The Sun was often seen as the embodiment of heavenly perfection for many civilizations across time. Cults that worshiped the Sun must have been nearly ubiquitous across the surface of the Earth, as even we acknowledge now in the modern day that nearly all of our energy production is driven by solar energy. Wind and water? That energy comes from the input of solar energy that moves those substances. Fossil fuels? Any bio-fuel can be traced back to chlorophyll and plants, which source their energy from the Sun. Geothermal and nuclear energy perhaps are the only two that do not have a strictly solar origin, but even they are byproducts of a previous Sun that exploded in order to create the materials that eventually coalesced into the Earth. Alchemists of Europe believed the Sun to be made of the perfect material, which was crystallized in their pursuit of gold.

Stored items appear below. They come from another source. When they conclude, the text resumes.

(** C3 at a concrete tick of a started generator, which does publish a frame. *)
Lemma C3_generator_frames_witness :
  let zero : Q -> Q := fun _ => 0%Q in
  let tk := {| clock := fun _ => 1000; random := fun _ => 0.5%Q |} in
  let ms := (Mock.startTracking quiet Mock.fresh "s1" "tok").1 in
  let d := wire_frame "2024-05-01T10:00:00.000Z" 75 10 90 "none" in
  frames (Mock.step quiet zero ms (Mock.IntervalFires 1%nat tk)).2 = [Mock.mock_frame zero tk]
  /\ (forall f, f ∈ frames (Mock.step quiet zero ms (Mock.IntervalFires 1%nat tk)).2 ->
     (0 <= m_attention_score f <= 1)%Q
     /\ (0 <= m_eye_strain_level f <= 50)%Q
     /\ (60 <= m_posture_score f <= 100)%Q
     /\ (0.35 <= gaze_x (m_gaze_position f) < 0.65)%Q
     /\ (0.35 <= gaze_y (m_gaze_position f) < 0.65)%Q)
  /\ (forall f, f ∈ frames (Mock.step quiet zero ms (Mock.IntervalFires 1%nat tk)).2 ->
     (0 <= m_attention_score f <= 1)%Q
     /\ (0 <= m_eye_strain_level f <= 100)%Q
     /\ (0 <= m_posture_score f <= 100)%Q
     /\ (-1 <= gaze_x (m_gaze_position f) <= 1)%Q
     /\ (-1 <= gaze_y (m_gaze_position f) <= 1)%Q)
  /\ live_frames (Real.step quiet None Real.fresh (Real.SockTrackingData d)).2
     = [Real.transform d]
  /\ t_attention_score (Real.transform d) = attention_score d
  /\ t_eye_strain_level (Real.transform d) = eye_strain_level d
  /\ t_posture_score (Real.transform d) = posture_score d
  /\ t_gaze (Real.transform d)
     = {| gaze_x := gaze_direction_x d; gaze_y := gaze_direction_y d |}.
Proof.
  split; [reflexivity|].
  apply (C3_generator_frames_in_range quiet None (fun _ => 0%Q)
           (Mock.startTracking quiet Mock.fresh "s1" "tok").1 1%nat
           {| clock := fun _ => 1000; random := fun _ => 0.5%Q |}).
  intros k. cbn [random]. split; [discriminate | reflexivity].
Defined.

(** C4, as stated, fails on the live path.  For a frame with attention 0.9,
    eye strain 10, posture 50 and no distraction the stated rules give one
    [posture] warning; the handler has no posture test and compares the
    attention with 60, so it publishes one [low_attention] warning. *)
Lemma C4_live_thresholds_differ :
  let d := wire_frame "2024-05-01T10:00:00.000Z" 0.9 10 50 "none" in
  let tr := (Real.step quiet None (Real.new quiet true).1 (Real.SockTrackingData d)).2 in
  spec_alert_kinds 0.9 10 50 "none" = [(posture, warning)]
  /\ kinds tr = [(low_attention, warning)].
Proof. split; reflexivity. Qed.

(** C4 (amended).  Each frame is tested on its own.  The live service
    publishes a [low_attention] warning exactly when [attention_score < 60],
    a [distraction] info exactly when [distraction_type] is not "none", an
    [eye_strain] warning exactly when [eye_strain_level > 20], and never a
    [posture] alert.  The generator, while the session is active, publishes
    a [low_attention] warning exactly when [attention_score < 0.4] and its
    next random draw is below 0.15, an [eye_strain] alert of severity error
    exactly when [eye_strain_level > 30] and the next draw is below 0.1, a
    [posture] warning exactly when [posture_score < 70] and the next draw is
    below 0.08, and never a [distraction] alert. *)
Theorem C4_alert_rules_as_coded
    (throws : Oracle) (Msin : Q -> Q)
    (rs : Real.State) (d : TrackingData) (ms : Mock.State) (tk : Tick) :
  let live := Real.on_tracking_data throws rs d in
  let synth := Mock.generateMockFocusData throws Msin ms tk in
  let f := Mock.mock_frame Msin tk in
  count_kind low_attention live = (if Qltb (attention_score d) 60 then 1 else 0)%nat
  /\ count_kind distraction live
     = (if decide (distraction_type d = "none") then 0 else 1)%nat
  /\ count_kind eye_strain live = (if Qltb 20 (eye_strain_level d) then 1 else 0)%nat
  /\ count_kind posture live = 0%nat
  /\ Forall (fun ks => ks ∈ [(low_attention, warning); (distraction, info);
                             (eye_strain, warning)]) (kinds live)
  /\ count_kind low_attention synth
     = (if Mock.sessionActive ms
           && (Qltb (m_attention_score f) 0.4 && Qltb (random tk 6) 0.15)
        then 1 else 0)%nat
  /\ count_kind eye_strain synth
     = (if Mock.sessionActive ms
           && (Qltb 30 (m_eye_strain_level f)
               && Qltb (random tk (Mock.draws_before_eye_strain f)) 0.1)
        then 1 else 0)%nat
  /\ count_kind posture synth
     = (if Mock.sessionActive ms
           && (Qltb (m_posture_score f) 70
               && Qltb (random tk (Mock.draws_before_posture f)) 0.08)
        then 1 else 0)%nat
  /\ count_kind distraction synth = 0%nat
  /\ Forall (fun ks => ks ∈ [(low_attention, warning); (eye_strain, error);
                             (posture, warning)]) (kinds synth).
Proof.
  intros live synth f. subst live synth f.
  split; [rewrite real_frame_count; unfold Qltb; by destruct (Qlt_le_dec _ _)|].
  split; [by rewrite real_frame_count|].
  split; [rewrite real_frame_count; unfold Qltb; by destruct (Qlt_le_dec _ _)|].
  split; [by rewrite real_frame_count|].
  split.
  { unfold kinds. rewrite real_frame_alerts.
    destruct (Qlt_le_dec (attention_score d) 60), (decide (distraction_type d = "none")),
      (Qlt_le_dec 20 (eye_strain_level d)); cbn [map app];
    repeat constructor; set_solver. }
  split; [by rewrite mock_tick_count|].
  split; [by rewrite mock_tick_count|].
  split; [by rewrite mock_tick_count|].
  split; [|apply mock_tick_kinds].
  rewrite mock_tick_count. by rewrite andb_false_r.
Qed.

(** C2, as stated, fails: there is no cooldown.  Two frames of one session
    half a second apart, both with eye strain 25, make the live service
    publish two [eye_strain] alerts. *)
Lemma C2_two_alerts_within_cooldown :
  let d0 := wire_frame "2024-05-01T10:00:00.000Z" 80 25 90 "none" in
  let d1 := wire_frame "2024-05-01T10:00:00.500Z" 80 25 90 "none" in
  let tr := (Real.run quiet None (Real.new quiet true).1
               [Real.SockTrackingData d0; Real.SockTrackingData d1]).2 in
  count_kind eye_strain tr = 2%nat
  /\ alerts tr = [Real.eye_strain_alert d0; Real.eye_strain_alert d1].
Proof. split; reflexivity. Qed.

(** C2 (amended).  No alert is gated by an earlier one.  On the live path
    two frames that both have [eye_strain_level > 20] give two [eye_strain]
    alerts whatever their time stamps, and in general the alerts of each kind
    published for a sequence of frames are those of each frame taken alone,
    the service state being the same after as before.  In the generator the
    alerts of two ticks are likewise those of each tick taken alone. *)
Theorem C2_alerts_are_per_frame
    (throws : Oracle) (stored_token : option string) (Msin : Q -> Q)
    (rs : Real.State) (d0 d1 : TrackingData) (ds : list TrackingData) (k : AlertType)
    (ms : Mock.State) (h : nat) (t0 t1 : Tick) :
  (20 < eye_strain_level d0)%Q ->
  (20 < eye_strain_level d1)%Q ->
  let feed := Real.run throws stored_token rs in
  let ticks := Mock.run throws Msin ms in
  count_kind eye_strain (feed [Real.SockTrackingData d0; Real.SockTrackingData d1]).2 = 2%nat
  /\ (feed (map Real.SockTrackingData ds)).1 = rs
  /\ count_kind k (feed (map Real.SockTrackingData ds)).2
     = sum_list (map (fun d => count_kind k (feed [Real.SockTrackingData d]).2) ds)
  /\ count_kind k (ticks [Mock.IntervalFires h t0; Mock.IntervalFires h t1]).2
     = (count_kind k (ticks [Mock.IntervalFires h t0]).2
        + count_kind k (ticks [Mock.IntervalFires h t1]).2)%nat.
Proof.
  intros H0 H1 feed ticks. subst feed ticks.
  destruct (real_frames_run throws stored_token rs ds k) as [Hst Hsum].
  split; [|split; [exact Hst|split]].
  - destruct (real_frames_run throws stored_token rs [d0; d1] eye_strain) as [_ Hpair].
    cbn [map] in Hpair. rewrite Hpair. cbn [map sum_list].
    rewrite !real_frame_count.
    destruct (Qlt_le_dec 20 (eye_strain_level d0)) as [_|Hle];
      [|exfalso; by apply (Qle_not_lt _ _ Hle)].
    destruct (Qlt_le_dec 20 (eye_strain_level d1)) as [_|Hle];
      [|exfalso; by apply (Qle_not_lt _ _ Hle)].
    reflexivity.
  - rewrite Hsum. f_equal. apply map_ext. intros d.
    cbn [Real.run Real.step snd]. by rewrite app_nil_r.
  - assert (Hfix : forall t, exists tr,
              Mock.step throws Msin ms (Mock.IntervalFires h t) = (ms, tr)).
    { intros t. cbn [Mock.step]. destruct (decide (h ∈ Mock.live ms)); eauto. }
    destruct (Hfix t0) as [tr0 E0], (Hfix t1) as [tr1 E1].
    cbn [Mock.run]. rewrite E0, E1. cbn [fst snd].
    by rewrite !app_nil_r, count_kind_app.
Qed.

(** C2 at two concrete frames half a second apart and a concrete tick. *)
Lemma C2_alerts_are_per_frame_witness :
  let zero : Q -> Q := fun _ => 0%Q in
  let d0 := wire_frame "2024-05-01T10:00:00.000Z" 80 25 90 "none" in
  let d1 := wire_frame "2024-05-01T10:00:00.500Z" 80 30 90 "none" in
  let tk := {| clock := fun _ => 1000; random := fun _ => 0.5%Q |} in
  let ms := (Mock.startTracking quiet Mock.fresh "s1" "tok").1 in
  let feed := Real.run quiet None Real.fresh in
  let ticks := Mock.run quiet zero ms in
  count_kind eye_strain (feed [Real.SockTrackingData d0; Real.SockTrackingData d1]).2 = 2%nat
  /\ (feed (map Real.SockTrackingData [d0; d1; d0])).1 = Real.fresh
  /\ count_kind eye_strain (feed (map Real.SockTrackingData [d0; d1; d0])).2
     = sum_list (map (fun d => count_kind eye_strain (feed [Real.SockTrackingData d]).2)
                     [d0; d1; d0])
  /\ count_kind eye_strain (ticks [Mock.IntervalFires 1%nat tk; Mock.IntervalFires 1%nat tk]).2
     = (count_kind eye_strain (ticks [Mock.IntervalFires 1%nat tk]).2
        + count_kind eye_strain (ticks [Mock.IntervalFires 1%nat tk]).2)%nat.
Proof.
  apply (C2_alerts_are_per_frame quiet None (fun _ => 0%Q) Real.fresh
           (wire_frame "2024-05-01T10:00:00.000Z" 80 25 90 "none")
           (wire_frame "2024-05-01T10:00:00.500Z" 80 30 90 "none")
           [wire_frame "2024-05-01T10:00:00.000Z" 80 25 90 "none";
            wire_frame "2024-05-01T10:00:00.500Z" 80 30 90 "none";
            wire_frame "2024-05-01T10:00:00.000Z" 80 25 90 "none"]
           eye_strain
           (Mock.startTracking quiet Mock.fresh "s1" "tok").1 1%nat
           {| clock := fun _ => 1000; random := fun _ => 0.5%Q |}
           {| clock := fun _ => 1000; random := fun _ => 0.5%Q |});
    reflexivity.
Defined.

In fact, it might be worth to take a trip down the halls of world mythology in order to see how people viewed the Sun. The Sumerians believed the sun to be Utu, the dispenser of justice and truth, rider of the sun chariot, a concept that survived since the Neolithic era. The “solar barque” was a ship that the Sun rode on, which is reflected in Egyptian mythology with Atum the sun-god and Horus the god of the sun, and later Ra. It almost seems as if control over the Sun shifted over time as different kingdoms within Egypt rose and fell from power, as if conquering the mythology of the Sun itself was symbolic of asserting absolute authority.

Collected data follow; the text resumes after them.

(** X14.  As long as no insert names a key of its own, every stored key lies
    below its table's sequence, so the key the store draws next is not in
    the table: such an insert is never rejected for its key. *)
Theorem sequence_keys_are_fresh (rs : list request) :
  forallb auto_request rs = true ->
  ids_below_seq (run rs empty_db)
  /\ ~ In (customers_id_seq (run rs empty_db))
          (customer_ids (run rs empty_db))
  /\ ~ In (orders_id_seq (run rs empty_db)) (order_ids (run rs empty_db))
  /\ ~ In (order_items_id_seq (run rs empty_db))
          (order_item_ids (run rs empty_db)).
Proof.
  intros Hauto.
  assert (H : ids_below_seq (run rs empty_db)).
  { apply ids_below_seq_run; [assumption |].
    repeat split; intros i []. }
  split; [exact H |]. destruct H as (Hc & Ho & Hi).
  repeat split; intros Hin;
    [apply Hc in Hin | apply Ho in Hin | apply Hi in Hin]; lia.
Qed.

Lemma sequence_keys_are_fresh_witness :
  forallb auto_request two_orders = true
  /\ ids_below_seq (run two_orders empty_db)
  /\ ~ In (customers_id_seq (run two_orders empty_db))
          (customer_ids (run two_orders empty_db))
  /\ ~ In (orders_id_seq (run two_orders empty_db))
          (order_ids (run two_orders empty_db))
  /\ ~ In (order_items_id_seq (run two_orders empty_db))
          (order_item_ids (run two_orders empty_db)).
Proof.
  split; [reflexivity |].
  apply (sequence_keys_are_fresh two_orders). reflexivity.
Defined.

(** A key chosen by the client can run into the sequence: after an insert
    that names key 1 the sequence still stands at 1, and the next insert
    that leaves the key out is rejected. *)
Example chosen_key_blocks_sequence :
  insert_customer 1000
    (Customer.new (Some 1) (Some "Ada") (Some "ada@example.com") None None)
    empty_db
  = Ok (mkDB [ Customer.mk 1 "Ada" "ada@example.com" None 1000 ] [] [] 1 1 1)
  /\ insert_customer 1001
       (Customer.new None (Some "Bob") (Some "bob@example.com") None None)
       (mkDB [ Customer.mk 1 "Ada" "ada@example.com" None 1000 ] [] []
             1 1 1)
     = Err (UniqueViolation "customers_pkey").
Proof. split; vm_compute; reflexivity. Qed.

(** ** Relationships *)

Lemma find_by_key {R : Type} (pid : R -> Z) (l : list R) (r : R) :
  NoDup (map pid l) -> In r l ->
  find (fun x => pid x =? pid r) l = Some r.
Proof.
  intros Hnd Hin.
  destruct (find (fun x => pid x =? pid r) l) as [x |] eqn:E.
  - apply find_some in E. destruct E as [Hx Heq]. apply Z.eqb_eq in Heq.
    f_equal. exact (NoDup_map_inj pid l x r Hnd Hx Hin Heq).
  - apply (find_none _ _ E) in Hin. rewrite Z.eqb_refl in Hin. discriminate.
Qed.

(** X15.  On every dataset that requests can build the two ends of each
    relationship agree: an order is among a customer's orders exactly when
    that customer is the order's customer, an item is among an order's items
    exactly when that order is the item's order, and every order has a
    customer and every item an order. *)
Theorem relationships_populate_back (db : DB) :
  reachable db ->
  (forall c o, In c (customers db) -> In o (orders db) ->
               (In o (Customer_orders c db) <-> related_customer o db = Some c))
  /\ (forall o i, In o (orders db) -> In i (order_items db) ->
                  (In i (related_items o db) <-> OrderItem_order i db = Some o))
  /\ (forall o, In o (orders db) -> exists c, related_customer o db = Some c)
  /\ (forall i, In i (order_items db) ->
                exists o, OrderItem_order i db = Some o).
Proof.
  intros Hreach. apply reachable_consistent in Hreach.
  destruct Hreach as [Hc Ho _ _ [Hfo Hfi] _ _ _].
  unfold Customer_orders, related_customer, related_items, OrderItem_order.
  split; [| split; [| split]].
  - intros c o Hin Hino. rewrite filter_In, Z.eqb_eq. split.
    + intros [_ Heq]. rewrite Heq. now apply find_by_key.
    + intros Hf. apply find_some in Hf. destruct Hf as [_ Hf].
      apply Z.eqb_eq in Hf. auto.
  - intros o i Hin Hini. rewrite filter_In, Z.eqb_eq. split.
    + intros [_ Heq]. rewrite Heq. now apply find_by_key.
    + intros Hf. apply find_some in Hf. destruct Hf as [_ Hf].
      apply Z.eqb_eq in Hf. auto.
  - intros o Hin. apply Hfo in Hin. apply in_map_iff in Hin.
    destruct Hin as (c & Heq & Hin). exists c. rewrite <- Heq.
    now apply find_by_key.
  - intros i Hin. apply Hfi in Hin. apply in_map_iff in Hin.
    destruct Hin as (o & Heq & Hin). exists o. rewrite <- Heq.
    now apply find_by_key.
Qed.

Lemma relationships_populate_back_witness :
  (forall c o, In c (customers two_orders_db) -> In o (orders two_orders_db) ->
               (In o (Customer_orders c two_orders_db)
                <-> related_customer o two_orders_db = Some c))
  /\ (forall o i, In o (orders two_orders_db) ->
                  In i (order_items two_orders_db) ->
                  (In i (related_items o two_orders_db)
                   <-> OrderItem_order i two_orders_db = Some o))
  /\ (forall o, In o (orders two_orders_db) ->
                exists c, related_customer o two_orders_db = Some c)
  /\ (forall i, In i (order_items two_orders_db) ->
                exists o, OrderItem_order i two_orders_db = Some o).
Proof.
  apply (relationships_populate_back two_orders_db).
  apply reachable_run. exact reachable_empty.
Defined.

Lemma sum_over_add {A : Type} (f g : A -> nat) (l : list A) :
  sum_over (fun x => (f x + g x)%nat) l = (sum_over f l + sum_over g l)%nat.
Proof. induction l as [| a l IH]; simpl; [reflexivity | rewrite IH; lia]. Qed.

The Greeks perceived the sun as the god Helios, and later, Apollo. Interestingly, the earliest epics of Homer see Apollo in a different light than the Romans who saw Apollo as a shining, solar god. In any case, the original driver of the solar chariot Helios, son of Hyperion, was thought to be all-seeing and diligent, attending to the dangerous and skillful task of daily controlling a chariot that had the power to set the entire world on fire. The Romans believed something similar but went on to eventually call the Sun Sol Invictus, the unconquered Sun, incidentally, whose festival was celebrated on December 25th to celebrate the passing of winter solstice and return of longer days.

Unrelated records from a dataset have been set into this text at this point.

(** Future masking of one sample: the scores of the keys behind the
    query position are overwritten. *)
Lemma future_mask_sample (tq tk : nat) (S0 S : tensor2) :
  K.has_shape2 tq tk S0 = true -> K.has_shape2 tq tk S = true ->
  K.map2 (K.map2 (fun f s => if K.is_zero f then MultiHeadAttention.padding_value else s))
         (K.tril (K.ones_like2 S0)) S
  = K.mapi (fun i row =>
              K.mapi (fun j s => if (i <? j)%nat
                                 then MultiHeadAttention.padding_value else s) row) S.
Proof.
  intros H0 HS. apply nth_error_ext. intros i.
  unfold K.tril, K.ones_like2.
  rewrite nth_error_map2, !nth_error_mapi, nth_error_map.
  destruct (nth_error S i) as [row|] eqn:Hrow.
  2:{ destruct (option_map _ _); reflexivity. }
  destruct (nth_error_length_row tq tk S i row HS Hrow) as [Hi Hlen].
  destruct (nth_error S0 i) as [row0|] eqn:Hrow0.
  2:{ apply nth_error_None in Hrow0. apply has_shape2_spec in H0. lia. }
  destruct (nth_error_length_row tq tk S0 i row0 H0 Hrow0) as [_ Hlen0].
  simpl. f_equal. apply nth_error_ext. intros j.
  rewrite nth_error_map2, !nth_error_mapi, nth_error_map.
  destruct (nth_error row j) as [s|] eqn:Hs.
  2:{ destruct (option_map _ _); reflexivity. }
  destruct (nth_error row0 j) as [s0|] eqn:Hs0.
  2:{ apply nth_error_None in Hs0.
      assert (Hjr : (j < length row)%nat) by (apply nth_error_Some; congruence). lia. }
  simpl. f_equal.
  destruct (Nat.leb_spec j i) as [Hle|Hgt], (Nat.ltb_spec i j) as [Hlt|Hge]; try lia.
  - rewrite is_zero_1. reflexivity.
  - rewrite is_zero_0. reflexivity.
Qed.

Lemma mapi_mapi {A B C : Type} (f : nat -> B -> C) (g : nat -> A -> B) (l : list A) :
  K.mapi f (K.mapi g l) = K.mapi (fun i x => f i (g i x)) l.
Proof.
  apply nth_error_ext. intros i. rewrite !nth_error_mapi.
  destruct (nth_error l i); reflexivity.
Qed.

Lemma mapi_ext {A B : Type} (f g : nat -> A -> B) (l : list A) :
  (forall i x, f i x = g i x) -> K.mapi f l = K.mapi g l.
Proof. intros H. unfold K.mapi. apply map2_ext. exact H. Qed.

Lemma has_shape2_mapi2 (t d : nat) (f : nat -> nat -> R -> R) (g : tensor1 -> tensor1)
      (S : tensor2) :
  (forall r, length (g r) = length r) ->
  K.has_shape2 t d S = true ->
  K.has_shape2 t d (K.mapi (fun i row => K.mapi (f i) (g row)) S) = true.
Proof.
  intros Hg H. apply has_shape2_spec in H. destruct H as [Hl Hr].
  apply has_shape2_spec. rewrite length_mapi. split; [exact Hl|].
  unfold K.mapi at 1. apply Forall_map2. intros i row _ Hrow.
  rewrite length_mapi, Hg. rewrite Forall_forall in Hr. apply Hr. exact Hrow.
Qed.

The list goes on and on, and one can peruse Wikipedia’s article on solar deities for themselves, but the point is that the Sun represents power. It is considered masculine in almost all mythologies (although the Proto-Germanic word was feminine, and there’s evidence of a Pan-Asiatic sun goddess such as in the Japanese goddess Amaterasu), and is even the chief god in some, the son of a chief god, or at the very least a high-ranking, respected member of the pantheon. The Sun is never to be looked down upon or trifled with, and many who dare try in these mythologies are punished to the utmost and destroyed.
The Sun represents power and life. Bright, burning, beautiful, like fire itself, capable of warming and harming. It is a measure, lengths of its day used to determine seasons and calendars, the zodiac used to determine the fate of a child. Eclipses come and go, but the Sun rose and set every single day since eternity without fail. Nothing else could compare to the persistence of power of the Sun. A sunny disposition is someone who is bright and cheerful, full of energy and optimism. The Sun is hope in solitary constancy, that things will not change despite how things appear to change. Could it be that the Latin word solus as in “alone” (where we draw “solitary” or “isolated” from) is related to the fact that there is only one Sun who is unaccompanied by the moon or the stars?
It was not actually so large a leap in logic to think the Earth revolved around the Sun rather than vice versa due to the role the Sun played in the minds of men. Who could ever have accepted a selenocentric model? I also wonder what kind of mythologies would occur in a planet orbiting a binary star system. The fact that we now understand the Sun is not eternal, is not the center of the universe, and isn’t unblemished (sunspots are certainly a thing) doesn’t really diminish the subconscious veneration we all have for the Sun even in the modern day. It is symbolic of awe-inspiring strength. It is symbolic of truth and light. It is the greatest physical fire that humanity has ever experienced, and we survive in its shade rather than its full presence. It’s almost fair to say that it is the closest thing that we have to an incarnate deity.